Task item => Among the lines of data below, reproduce only those from the one with "cbn. intros [= <-]." through the one with "- rewrite map_app.", exactly as they stand, both ends included.

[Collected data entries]
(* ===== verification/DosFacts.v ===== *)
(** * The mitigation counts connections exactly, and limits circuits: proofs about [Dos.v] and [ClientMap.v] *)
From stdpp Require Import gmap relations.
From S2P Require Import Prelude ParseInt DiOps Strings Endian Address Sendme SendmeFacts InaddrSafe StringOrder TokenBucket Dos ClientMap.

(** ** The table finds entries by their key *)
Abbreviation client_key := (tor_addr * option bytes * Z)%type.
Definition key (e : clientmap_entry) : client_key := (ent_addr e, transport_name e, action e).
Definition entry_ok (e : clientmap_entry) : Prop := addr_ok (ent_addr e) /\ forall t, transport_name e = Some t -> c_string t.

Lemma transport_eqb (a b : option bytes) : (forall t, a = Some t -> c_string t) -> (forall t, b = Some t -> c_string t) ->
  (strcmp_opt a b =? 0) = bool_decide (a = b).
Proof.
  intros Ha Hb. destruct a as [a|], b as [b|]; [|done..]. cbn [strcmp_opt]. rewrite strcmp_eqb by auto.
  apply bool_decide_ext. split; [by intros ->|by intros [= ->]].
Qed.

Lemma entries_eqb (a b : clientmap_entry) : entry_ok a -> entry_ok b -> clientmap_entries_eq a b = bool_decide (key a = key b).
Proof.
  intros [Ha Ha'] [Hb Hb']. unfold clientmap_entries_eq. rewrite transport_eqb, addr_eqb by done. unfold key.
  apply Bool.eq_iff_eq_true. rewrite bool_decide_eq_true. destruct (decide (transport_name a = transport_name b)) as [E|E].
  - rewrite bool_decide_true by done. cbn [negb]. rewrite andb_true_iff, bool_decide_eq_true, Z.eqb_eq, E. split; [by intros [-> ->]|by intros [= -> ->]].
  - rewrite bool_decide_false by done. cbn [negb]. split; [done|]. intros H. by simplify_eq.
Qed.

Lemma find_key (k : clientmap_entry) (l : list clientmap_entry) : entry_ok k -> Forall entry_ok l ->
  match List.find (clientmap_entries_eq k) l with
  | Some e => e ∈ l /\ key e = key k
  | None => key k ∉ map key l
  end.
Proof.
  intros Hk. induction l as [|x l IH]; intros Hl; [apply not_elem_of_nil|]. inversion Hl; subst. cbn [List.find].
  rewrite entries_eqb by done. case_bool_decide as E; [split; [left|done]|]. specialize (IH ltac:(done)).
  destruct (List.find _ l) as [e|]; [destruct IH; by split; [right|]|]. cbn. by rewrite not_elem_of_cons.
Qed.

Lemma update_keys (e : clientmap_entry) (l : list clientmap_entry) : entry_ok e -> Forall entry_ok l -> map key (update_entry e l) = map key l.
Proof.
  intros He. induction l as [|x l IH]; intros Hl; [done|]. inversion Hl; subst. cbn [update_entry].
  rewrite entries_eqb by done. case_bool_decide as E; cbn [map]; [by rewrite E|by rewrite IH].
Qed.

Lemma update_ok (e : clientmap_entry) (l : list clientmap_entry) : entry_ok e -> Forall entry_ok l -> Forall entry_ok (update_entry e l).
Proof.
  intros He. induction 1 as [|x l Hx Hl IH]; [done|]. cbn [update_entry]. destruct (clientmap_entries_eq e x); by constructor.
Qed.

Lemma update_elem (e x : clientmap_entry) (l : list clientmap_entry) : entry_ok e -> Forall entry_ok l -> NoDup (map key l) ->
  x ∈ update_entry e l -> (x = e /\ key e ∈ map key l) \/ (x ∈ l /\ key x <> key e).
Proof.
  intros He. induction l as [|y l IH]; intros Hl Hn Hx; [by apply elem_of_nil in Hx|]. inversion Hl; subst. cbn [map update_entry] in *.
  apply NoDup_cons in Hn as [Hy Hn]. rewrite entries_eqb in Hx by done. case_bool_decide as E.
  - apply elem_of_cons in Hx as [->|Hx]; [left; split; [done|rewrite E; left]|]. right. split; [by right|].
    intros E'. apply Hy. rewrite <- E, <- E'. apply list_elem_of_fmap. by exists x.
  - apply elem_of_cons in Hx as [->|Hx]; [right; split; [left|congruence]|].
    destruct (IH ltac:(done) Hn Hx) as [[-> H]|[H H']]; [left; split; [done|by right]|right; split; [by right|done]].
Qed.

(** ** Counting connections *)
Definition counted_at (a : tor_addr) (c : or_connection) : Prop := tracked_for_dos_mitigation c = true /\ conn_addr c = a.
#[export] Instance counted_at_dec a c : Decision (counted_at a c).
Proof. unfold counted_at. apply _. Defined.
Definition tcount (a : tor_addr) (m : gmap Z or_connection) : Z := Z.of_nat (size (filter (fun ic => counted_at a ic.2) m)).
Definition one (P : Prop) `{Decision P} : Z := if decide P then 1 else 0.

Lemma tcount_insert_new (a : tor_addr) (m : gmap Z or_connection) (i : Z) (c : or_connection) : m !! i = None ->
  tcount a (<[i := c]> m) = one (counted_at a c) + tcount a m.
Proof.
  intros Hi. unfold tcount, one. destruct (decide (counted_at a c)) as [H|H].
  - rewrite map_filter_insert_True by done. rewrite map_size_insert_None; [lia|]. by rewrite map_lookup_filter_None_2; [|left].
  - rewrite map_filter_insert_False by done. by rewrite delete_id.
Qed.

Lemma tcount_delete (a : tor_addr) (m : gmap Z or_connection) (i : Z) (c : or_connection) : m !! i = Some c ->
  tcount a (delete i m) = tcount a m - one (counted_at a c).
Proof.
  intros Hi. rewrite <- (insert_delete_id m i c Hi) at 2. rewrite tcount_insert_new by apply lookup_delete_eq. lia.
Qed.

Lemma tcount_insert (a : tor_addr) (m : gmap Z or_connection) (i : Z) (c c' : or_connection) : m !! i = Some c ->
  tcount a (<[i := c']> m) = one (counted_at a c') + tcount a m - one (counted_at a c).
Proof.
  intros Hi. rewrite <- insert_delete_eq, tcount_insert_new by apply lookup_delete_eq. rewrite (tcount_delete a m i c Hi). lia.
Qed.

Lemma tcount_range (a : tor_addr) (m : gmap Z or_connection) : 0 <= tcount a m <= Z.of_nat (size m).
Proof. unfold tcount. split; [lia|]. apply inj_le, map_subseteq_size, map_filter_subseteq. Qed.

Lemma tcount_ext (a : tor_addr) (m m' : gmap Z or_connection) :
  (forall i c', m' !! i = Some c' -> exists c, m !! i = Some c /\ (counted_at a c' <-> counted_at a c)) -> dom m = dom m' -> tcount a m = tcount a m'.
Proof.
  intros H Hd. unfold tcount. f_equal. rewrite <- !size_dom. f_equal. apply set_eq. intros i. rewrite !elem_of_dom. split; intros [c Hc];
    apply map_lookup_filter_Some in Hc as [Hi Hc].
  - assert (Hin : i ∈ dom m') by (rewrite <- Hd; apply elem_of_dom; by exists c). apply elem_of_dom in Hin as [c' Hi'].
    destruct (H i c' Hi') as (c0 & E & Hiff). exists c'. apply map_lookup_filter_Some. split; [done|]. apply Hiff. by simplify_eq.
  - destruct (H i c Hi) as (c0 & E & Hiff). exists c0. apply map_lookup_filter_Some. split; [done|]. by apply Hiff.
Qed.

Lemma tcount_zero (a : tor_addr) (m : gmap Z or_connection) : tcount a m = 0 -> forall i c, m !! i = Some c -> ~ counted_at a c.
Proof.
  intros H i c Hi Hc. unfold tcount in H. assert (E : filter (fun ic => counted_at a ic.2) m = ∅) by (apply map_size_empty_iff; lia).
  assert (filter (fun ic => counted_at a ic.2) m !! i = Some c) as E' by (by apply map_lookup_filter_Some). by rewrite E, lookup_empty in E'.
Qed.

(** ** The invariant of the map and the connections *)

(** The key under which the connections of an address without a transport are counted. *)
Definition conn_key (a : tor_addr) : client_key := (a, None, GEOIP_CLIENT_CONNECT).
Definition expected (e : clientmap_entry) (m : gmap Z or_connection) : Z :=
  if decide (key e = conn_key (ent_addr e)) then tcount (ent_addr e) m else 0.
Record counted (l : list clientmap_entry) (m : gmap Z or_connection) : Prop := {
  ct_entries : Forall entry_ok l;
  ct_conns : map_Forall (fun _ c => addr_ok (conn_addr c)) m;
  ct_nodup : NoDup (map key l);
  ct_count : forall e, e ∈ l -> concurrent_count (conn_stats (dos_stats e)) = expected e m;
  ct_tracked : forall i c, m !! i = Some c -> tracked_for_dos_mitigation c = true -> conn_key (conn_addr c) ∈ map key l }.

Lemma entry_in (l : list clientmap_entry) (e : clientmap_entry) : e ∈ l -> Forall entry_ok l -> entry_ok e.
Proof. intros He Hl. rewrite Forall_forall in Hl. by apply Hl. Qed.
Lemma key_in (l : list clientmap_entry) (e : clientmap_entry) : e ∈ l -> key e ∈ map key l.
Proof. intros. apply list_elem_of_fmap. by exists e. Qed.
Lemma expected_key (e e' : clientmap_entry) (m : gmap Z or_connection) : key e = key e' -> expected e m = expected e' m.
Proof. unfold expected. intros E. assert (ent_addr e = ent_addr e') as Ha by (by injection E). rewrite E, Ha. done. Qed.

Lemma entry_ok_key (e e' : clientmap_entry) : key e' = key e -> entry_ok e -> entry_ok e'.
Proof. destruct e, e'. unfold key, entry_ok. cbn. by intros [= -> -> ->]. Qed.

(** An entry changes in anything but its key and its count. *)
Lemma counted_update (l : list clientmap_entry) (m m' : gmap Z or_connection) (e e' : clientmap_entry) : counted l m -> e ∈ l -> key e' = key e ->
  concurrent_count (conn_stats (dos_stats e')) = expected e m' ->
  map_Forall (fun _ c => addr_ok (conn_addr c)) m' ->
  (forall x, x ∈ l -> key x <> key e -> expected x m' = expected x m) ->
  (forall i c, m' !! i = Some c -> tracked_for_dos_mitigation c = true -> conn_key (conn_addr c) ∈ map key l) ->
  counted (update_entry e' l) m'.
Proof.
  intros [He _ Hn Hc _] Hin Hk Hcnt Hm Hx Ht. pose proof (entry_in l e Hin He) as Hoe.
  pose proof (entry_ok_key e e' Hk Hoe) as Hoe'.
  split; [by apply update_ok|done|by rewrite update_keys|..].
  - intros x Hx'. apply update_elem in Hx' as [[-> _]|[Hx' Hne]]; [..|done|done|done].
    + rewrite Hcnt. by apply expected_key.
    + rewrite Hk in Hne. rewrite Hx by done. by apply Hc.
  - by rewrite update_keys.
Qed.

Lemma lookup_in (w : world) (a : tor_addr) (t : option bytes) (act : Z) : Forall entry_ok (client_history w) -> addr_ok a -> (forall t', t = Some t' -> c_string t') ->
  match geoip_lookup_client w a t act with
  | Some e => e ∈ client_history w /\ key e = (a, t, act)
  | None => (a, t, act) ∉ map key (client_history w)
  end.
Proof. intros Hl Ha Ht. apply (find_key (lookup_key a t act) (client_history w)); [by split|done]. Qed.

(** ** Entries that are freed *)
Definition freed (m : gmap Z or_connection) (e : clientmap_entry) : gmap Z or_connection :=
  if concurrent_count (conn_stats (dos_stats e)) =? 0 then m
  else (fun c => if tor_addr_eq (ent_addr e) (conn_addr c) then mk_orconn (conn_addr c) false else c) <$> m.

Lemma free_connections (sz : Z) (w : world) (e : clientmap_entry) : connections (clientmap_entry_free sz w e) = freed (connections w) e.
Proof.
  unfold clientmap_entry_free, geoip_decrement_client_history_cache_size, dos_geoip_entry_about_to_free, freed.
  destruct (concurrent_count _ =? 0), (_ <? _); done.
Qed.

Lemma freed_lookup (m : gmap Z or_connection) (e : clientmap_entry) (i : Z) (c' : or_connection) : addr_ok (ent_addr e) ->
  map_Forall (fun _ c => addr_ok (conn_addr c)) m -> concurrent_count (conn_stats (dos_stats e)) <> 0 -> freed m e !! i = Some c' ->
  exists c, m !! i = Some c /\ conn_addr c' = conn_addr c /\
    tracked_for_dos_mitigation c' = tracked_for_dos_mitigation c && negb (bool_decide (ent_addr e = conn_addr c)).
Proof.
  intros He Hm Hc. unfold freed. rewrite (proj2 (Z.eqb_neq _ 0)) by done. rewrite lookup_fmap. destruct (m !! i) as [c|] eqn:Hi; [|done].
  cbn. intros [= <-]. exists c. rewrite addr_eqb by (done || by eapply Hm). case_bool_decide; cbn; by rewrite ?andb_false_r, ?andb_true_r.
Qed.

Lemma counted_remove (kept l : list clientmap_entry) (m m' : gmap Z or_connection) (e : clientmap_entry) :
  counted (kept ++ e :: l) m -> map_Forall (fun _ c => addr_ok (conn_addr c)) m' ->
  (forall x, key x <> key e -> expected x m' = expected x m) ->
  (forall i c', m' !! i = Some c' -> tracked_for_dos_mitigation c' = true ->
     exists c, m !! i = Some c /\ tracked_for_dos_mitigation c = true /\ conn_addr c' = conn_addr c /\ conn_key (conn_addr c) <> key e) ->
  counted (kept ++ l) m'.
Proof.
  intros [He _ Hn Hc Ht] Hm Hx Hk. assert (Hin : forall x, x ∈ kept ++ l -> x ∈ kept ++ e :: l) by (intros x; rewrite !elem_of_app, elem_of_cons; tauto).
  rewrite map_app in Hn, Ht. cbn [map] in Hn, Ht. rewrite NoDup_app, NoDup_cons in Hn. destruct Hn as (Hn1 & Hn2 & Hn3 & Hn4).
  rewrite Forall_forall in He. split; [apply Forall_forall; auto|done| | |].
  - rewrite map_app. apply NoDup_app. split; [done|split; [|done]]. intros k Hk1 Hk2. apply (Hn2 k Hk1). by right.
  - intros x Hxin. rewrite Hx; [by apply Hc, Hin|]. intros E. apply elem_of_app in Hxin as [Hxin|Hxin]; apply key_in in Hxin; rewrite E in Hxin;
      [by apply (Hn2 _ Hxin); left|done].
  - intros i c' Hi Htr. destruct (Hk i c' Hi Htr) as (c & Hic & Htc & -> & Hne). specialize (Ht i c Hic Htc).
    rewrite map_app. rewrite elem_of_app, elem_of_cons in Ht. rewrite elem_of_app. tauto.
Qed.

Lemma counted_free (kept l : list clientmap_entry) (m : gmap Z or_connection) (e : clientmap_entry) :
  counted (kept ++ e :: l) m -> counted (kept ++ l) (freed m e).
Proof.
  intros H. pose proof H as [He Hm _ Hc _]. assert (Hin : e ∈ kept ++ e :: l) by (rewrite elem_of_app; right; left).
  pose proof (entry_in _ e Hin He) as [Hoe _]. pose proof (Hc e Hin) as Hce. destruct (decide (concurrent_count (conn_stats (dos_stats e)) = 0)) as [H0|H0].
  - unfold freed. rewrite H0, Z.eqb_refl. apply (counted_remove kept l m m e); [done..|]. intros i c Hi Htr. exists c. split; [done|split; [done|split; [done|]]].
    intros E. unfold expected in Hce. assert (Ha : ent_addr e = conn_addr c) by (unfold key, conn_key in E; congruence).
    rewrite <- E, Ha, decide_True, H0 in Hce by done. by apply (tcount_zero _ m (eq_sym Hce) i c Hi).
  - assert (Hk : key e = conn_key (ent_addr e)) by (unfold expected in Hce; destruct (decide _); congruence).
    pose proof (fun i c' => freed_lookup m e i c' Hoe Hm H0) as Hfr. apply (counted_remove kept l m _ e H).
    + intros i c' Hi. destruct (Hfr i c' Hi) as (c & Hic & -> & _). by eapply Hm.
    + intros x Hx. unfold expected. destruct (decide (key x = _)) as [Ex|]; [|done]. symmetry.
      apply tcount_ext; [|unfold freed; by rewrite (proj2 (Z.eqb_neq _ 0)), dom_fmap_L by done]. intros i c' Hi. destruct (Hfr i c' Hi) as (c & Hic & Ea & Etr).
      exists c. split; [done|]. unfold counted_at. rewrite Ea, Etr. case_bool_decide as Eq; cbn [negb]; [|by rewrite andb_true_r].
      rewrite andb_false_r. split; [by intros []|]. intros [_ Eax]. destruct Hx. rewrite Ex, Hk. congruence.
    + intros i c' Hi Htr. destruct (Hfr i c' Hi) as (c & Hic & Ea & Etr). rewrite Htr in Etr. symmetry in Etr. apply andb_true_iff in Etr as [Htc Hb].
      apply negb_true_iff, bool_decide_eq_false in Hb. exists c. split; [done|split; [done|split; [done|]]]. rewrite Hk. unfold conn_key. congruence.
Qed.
...
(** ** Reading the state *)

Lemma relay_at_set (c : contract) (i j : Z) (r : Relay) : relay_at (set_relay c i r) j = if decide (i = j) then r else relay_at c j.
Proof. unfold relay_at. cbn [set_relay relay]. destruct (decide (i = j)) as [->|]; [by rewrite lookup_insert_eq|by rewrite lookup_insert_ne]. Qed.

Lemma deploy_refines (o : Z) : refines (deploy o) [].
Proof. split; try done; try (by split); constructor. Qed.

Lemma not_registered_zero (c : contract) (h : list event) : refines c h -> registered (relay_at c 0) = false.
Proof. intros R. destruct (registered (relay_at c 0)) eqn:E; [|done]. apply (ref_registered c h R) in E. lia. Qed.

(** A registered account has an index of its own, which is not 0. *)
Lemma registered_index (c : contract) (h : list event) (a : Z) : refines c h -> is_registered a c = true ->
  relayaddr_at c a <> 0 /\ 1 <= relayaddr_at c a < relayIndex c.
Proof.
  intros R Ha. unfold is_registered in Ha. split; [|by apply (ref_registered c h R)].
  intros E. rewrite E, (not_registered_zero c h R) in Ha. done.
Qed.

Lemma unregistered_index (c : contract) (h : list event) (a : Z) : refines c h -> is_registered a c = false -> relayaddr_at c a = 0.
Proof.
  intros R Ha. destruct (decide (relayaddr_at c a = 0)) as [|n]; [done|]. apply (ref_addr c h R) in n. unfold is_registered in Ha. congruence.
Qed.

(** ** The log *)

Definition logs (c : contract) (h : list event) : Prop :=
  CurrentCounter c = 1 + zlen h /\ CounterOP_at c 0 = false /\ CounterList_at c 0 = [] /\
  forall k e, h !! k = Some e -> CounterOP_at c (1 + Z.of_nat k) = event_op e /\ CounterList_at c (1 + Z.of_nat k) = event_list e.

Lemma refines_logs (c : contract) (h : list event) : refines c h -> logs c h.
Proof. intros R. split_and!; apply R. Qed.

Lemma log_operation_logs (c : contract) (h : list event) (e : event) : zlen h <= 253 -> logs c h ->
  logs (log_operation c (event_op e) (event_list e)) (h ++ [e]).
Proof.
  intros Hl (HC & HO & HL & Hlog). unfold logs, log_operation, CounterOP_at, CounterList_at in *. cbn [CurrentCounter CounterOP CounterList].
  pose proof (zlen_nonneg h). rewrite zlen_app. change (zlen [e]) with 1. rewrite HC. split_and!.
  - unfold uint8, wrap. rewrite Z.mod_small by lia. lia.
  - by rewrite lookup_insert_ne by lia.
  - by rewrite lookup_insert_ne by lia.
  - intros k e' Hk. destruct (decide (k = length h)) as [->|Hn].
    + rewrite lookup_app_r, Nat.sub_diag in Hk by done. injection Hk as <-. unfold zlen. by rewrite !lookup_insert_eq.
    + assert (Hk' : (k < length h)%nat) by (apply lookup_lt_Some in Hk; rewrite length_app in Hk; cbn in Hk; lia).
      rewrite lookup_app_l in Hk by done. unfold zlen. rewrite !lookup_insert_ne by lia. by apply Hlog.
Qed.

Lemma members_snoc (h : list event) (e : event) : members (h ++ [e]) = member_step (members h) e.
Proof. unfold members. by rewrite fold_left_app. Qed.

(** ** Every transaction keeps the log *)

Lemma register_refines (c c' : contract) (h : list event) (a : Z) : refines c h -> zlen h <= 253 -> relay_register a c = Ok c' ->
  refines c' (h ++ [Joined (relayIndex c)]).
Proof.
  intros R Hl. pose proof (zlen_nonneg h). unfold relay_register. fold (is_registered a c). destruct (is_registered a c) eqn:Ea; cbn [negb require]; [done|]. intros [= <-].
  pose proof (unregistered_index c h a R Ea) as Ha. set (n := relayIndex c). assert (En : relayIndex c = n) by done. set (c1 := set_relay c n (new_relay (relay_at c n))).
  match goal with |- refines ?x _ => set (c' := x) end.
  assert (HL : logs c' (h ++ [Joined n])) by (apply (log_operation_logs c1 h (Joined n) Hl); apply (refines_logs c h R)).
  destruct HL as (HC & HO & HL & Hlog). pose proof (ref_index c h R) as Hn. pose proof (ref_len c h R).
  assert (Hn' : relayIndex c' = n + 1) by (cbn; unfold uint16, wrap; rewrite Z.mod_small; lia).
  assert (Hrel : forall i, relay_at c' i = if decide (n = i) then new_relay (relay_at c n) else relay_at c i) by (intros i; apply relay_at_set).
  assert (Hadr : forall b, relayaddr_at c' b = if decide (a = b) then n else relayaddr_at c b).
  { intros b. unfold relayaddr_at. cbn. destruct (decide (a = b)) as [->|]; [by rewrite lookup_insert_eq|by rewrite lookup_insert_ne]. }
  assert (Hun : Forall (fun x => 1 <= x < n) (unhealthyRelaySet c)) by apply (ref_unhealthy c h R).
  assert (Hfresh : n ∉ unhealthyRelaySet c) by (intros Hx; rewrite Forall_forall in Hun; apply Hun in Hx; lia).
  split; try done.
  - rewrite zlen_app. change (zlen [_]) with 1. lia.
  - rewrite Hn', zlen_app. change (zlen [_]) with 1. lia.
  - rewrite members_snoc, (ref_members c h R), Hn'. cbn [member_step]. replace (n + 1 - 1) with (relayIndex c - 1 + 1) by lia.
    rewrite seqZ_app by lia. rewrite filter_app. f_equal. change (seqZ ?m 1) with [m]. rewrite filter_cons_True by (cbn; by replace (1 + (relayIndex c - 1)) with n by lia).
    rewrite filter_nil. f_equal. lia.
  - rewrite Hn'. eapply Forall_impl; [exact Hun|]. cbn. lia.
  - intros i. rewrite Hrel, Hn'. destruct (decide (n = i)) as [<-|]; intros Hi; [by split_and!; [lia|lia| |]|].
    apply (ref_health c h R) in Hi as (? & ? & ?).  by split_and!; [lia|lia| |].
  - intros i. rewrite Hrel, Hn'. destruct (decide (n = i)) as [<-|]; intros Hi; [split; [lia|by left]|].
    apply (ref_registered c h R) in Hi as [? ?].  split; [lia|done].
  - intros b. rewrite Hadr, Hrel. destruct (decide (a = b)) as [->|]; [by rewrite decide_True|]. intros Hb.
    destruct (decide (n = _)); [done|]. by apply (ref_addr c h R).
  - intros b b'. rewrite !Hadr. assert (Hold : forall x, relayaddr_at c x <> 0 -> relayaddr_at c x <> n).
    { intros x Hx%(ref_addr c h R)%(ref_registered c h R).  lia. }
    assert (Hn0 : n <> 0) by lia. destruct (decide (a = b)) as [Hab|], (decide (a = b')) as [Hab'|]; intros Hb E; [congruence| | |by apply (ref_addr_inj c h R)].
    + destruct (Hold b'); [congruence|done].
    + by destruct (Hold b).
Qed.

Solved problem =>
  cbn. intros [= <-]. exists c. rewrite addr_eqb by (done || by eapply Hm). case_bool_decide; cbn; by rewrite ?andb_false_r, ?andb_true_r.
Qed.

Lemma counted_remove (kept l : list clientmap_entry) (m m' : gmap Z or_connection) (e : clientmap_entry) :
  counted (kept ++ e :: l) m -> map_Forall (fun _ c => addr_ok (conn_addr c)) m' ->
  (forall x, key x <> key e -> expected x m' = expected x m) ->
  (forall i c', m' !! i = Some c' -> tracked_for_dos_mitigation c' = true ->
     exists c, m !! i = Some c /\ tracked_for_dos_mitigation c = true /\ conn_addr c' = conn_addr c /\ conn_key (conn_addr c) <> key e) ->
  counted (kept ++ l) m'.
Proof.
  intros [He _ Hn Hc Ht] Hm Hx Hk. assert (Hin : forall x, x ∈ kept ++ l -> x ∈ kept ++ e :: l) by (intros x; rewrite !elem_of_app, elem_of_cons; tauto).
  rewrite map_app in Hn, Ht. cbn [map] in Hn, Ht. rewrite NoDup_app, NoDup_cons in Hn. destruct Hn as (Hn1 & Hn2 & Hn3 & Hn4).
  rewrite Forall_forall in He. split; [apply Forall_forall; auto|done| | |].
  - rewrite map_app. apply NoDup_app. split; [done|split; [|done]]. intros k Hk1 Hk2. apply (Hn2 k Hk1). by right.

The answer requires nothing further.